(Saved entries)
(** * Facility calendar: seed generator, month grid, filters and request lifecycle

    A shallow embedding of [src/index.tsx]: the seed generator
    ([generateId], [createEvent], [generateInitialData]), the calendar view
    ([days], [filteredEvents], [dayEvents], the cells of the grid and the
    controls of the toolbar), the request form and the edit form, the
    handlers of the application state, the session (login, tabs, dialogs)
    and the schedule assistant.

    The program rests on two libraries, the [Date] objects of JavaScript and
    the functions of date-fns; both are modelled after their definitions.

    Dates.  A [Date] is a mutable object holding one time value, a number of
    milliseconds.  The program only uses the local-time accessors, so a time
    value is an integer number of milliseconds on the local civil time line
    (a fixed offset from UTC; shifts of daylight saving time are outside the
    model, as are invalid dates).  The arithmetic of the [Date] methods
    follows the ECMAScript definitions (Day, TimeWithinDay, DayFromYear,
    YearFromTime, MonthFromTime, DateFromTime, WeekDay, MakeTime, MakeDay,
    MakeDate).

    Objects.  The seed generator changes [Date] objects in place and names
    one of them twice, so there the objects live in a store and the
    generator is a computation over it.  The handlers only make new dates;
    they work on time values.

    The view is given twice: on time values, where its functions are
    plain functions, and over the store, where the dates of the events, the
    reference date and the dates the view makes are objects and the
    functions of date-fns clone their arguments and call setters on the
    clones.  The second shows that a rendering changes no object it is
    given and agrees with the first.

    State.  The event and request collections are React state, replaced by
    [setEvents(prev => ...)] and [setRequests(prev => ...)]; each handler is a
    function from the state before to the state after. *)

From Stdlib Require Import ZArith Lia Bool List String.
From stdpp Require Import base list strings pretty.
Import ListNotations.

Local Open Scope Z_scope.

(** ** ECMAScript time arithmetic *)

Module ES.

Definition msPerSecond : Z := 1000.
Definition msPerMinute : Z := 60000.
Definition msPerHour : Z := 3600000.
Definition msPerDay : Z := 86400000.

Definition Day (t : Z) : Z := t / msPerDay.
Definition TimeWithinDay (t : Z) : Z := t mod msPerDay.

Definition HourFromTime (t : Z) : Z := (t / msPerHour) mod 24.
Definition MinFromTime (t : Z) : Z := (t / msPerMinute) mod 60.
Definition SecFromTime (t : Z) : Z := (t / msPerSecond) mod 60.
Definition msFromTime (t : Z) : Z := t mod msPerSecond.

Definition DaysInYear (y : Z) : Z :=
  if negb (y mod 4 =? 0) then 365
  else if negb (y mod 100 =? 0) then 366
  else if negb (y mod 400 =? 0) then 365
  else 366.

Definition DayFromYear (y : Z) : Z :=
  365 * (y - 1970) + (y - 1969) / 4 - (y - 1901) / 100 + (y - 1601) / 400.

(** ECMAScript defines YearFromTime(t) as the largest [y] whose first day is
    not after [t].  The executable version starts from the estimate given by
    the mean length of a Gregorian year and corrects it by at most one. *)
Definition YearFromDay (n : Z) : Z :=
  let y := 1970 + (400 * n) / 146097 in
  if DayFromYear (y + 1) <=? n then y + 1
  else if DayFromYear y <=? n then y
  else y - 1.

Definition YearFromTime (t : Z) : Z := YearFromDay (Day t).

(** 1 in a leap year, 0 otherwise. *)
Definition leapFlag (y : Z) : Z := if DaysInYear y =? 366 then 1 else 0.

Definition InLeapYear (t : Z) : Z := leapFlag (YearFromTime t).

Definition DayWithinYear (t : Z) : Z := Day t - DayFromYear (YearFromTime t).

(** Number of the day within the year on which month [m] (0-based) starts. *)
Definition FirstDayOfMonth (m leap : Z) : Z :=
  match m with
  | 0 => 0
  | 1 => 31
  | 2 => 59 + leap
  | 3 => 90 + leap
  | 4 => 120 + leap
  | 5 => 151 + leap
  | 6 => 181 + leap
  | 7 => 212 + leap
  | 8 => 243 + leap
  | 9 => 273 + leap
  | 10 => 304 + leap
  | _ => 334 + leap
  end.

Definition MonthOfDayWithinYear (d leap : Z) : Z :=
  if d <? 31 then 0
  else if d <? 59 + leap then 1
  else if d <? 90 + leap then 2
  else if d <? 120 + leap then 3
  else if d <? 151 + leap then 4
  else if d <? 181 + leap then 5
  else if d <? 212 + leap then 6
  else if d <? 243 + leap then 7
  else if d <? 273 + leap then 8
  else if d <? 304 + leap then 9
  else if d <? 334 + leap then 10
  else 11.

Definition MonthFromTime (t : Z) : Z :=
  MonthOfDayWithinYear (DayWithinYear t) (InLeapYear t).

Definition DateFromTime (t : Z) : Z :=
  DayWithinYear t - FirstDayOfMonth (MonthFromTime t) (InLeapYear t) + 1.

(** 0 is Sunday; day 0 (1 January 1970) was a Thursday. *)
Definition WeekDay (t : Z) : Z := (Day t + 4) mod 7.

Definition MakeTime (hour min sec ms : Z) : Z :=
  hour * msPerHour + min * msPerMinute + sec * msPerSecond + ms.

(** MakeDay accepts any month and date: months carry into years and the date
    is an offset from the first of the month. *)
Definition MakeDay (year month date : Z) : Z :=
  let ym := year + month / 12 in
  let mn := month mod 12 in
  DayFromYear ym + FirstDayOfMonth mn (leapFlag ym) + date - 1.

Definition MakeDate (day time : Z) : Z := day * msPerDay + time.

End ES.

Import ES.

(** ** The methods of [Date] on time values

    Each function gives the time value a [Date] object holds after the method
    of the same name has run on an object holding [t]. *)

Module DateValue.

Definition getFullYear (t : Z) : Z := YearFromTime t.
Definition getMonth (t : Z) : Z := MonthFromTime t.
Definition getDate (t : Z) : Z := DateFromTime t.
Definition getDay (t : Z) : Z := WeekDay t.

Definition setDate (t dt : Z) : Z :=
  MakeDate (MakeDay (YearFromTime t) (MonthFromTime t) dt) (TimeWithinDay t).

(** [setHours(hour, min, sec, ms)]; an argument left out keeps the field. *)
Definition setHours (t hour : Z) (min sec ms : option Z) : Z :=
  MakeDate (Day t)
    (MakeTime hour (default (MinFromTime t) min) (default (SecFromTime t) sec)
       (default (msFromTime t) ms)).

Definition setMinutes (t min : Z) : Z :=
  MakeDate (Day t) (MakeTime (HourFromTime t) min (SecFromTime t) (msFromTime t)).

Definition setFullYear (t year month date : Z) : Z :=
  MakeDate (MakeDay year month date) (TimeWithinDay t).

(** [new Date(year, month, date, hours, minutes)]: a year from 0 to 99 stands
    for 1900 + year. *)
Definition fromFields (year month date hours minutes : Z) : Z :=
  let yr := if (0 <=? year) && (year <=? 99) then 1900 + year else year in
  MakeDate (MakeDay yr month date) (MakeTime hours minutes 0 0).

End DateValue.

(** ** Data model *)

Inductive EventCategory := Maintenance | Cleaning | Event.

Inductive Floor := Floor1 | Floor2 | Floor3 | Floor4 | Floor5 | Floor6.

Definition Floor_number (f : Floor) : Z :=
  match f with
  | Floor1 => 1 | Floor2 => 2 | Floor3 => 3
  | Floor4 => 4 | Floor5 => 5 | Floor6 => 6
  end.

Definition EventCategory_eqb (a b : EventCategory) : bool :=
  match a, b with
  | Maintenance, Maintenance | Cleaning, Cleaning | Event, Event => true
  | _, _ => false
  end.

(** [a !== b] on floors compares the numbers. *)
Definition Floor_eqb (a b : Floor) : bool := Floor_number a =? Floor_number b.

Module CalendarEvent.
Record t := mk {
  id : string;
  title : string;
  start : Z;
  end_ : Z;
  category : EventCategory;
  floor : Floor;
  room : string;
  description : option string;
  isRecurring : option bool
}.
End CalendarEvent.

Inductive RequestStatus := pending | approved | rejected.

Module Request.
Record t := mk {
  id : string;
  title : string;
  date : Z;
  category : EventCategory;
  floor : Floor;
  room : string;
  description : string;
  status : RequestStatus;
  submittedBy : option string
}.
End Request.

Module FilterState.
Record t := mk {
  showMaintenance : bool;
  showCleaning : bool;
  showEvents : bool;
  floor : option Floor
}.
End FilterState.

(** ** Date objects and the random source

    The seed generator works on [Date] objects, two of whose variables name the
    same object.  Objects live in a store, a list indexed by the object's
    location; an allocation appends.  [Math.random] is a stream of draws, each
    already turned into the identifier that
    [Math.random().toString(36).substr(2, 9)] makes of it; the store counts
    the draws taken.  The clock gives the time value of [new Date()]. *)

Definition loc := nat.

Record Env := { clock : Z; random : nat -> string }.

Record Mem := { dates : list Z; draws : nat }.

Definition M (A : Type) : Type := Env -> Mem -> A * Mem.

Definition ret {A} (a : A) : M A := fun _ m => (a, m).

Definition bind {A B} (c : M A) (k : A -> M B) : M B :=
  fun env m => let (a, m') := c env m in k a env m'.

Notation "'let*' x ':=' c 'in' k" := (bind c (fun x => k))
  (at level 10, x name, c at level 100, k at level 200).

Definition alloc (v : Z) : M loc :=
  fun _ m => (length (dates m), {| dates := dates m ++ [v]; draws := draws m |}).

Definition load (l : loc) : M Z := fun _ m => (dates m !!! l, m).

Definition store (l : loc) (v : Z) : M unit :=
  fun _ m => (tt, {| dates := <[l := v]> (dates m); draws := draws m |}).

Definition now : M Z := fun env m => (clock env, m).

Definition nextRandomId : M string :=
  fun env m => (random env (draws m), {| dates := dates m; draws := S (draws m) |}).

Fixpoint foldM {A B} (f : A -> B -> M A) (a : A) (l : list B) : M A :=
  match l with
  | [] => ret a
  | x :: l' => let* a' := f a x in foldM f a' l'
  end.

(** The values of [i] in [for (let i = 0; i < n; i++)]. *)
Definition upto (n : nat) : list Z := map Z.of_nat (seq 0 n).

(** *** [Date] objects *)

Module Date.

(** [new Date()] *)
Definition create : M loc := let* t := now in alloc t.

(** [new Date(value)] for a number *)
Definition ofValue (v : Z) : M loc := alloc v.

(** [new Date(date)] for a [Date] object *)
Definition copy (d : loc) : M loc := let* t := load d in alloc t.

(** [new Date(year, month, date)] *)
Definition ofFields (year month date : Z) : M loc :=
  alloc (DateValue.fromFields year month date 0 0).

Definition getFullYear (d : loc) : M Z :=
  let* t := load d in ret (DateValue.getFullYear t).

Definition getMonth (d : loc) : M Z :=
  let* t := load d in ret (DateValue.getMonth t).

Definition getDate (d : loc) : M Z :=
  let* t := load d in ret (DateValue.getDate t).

Exercise instructions —
Among the entries above, identify all lines with "store" and copy them.

Answer box —
    one of them twice, so there the objects live in a store and the
    plain functions, and over the store, where the dates of the events, the
    same object.  Objects live in a store, a list indexed by the object's
    [Math.random().toString(36).substr(2, 9)] makes of it; the store counts
Definition store (l : loc) (v : Z) : M unit :=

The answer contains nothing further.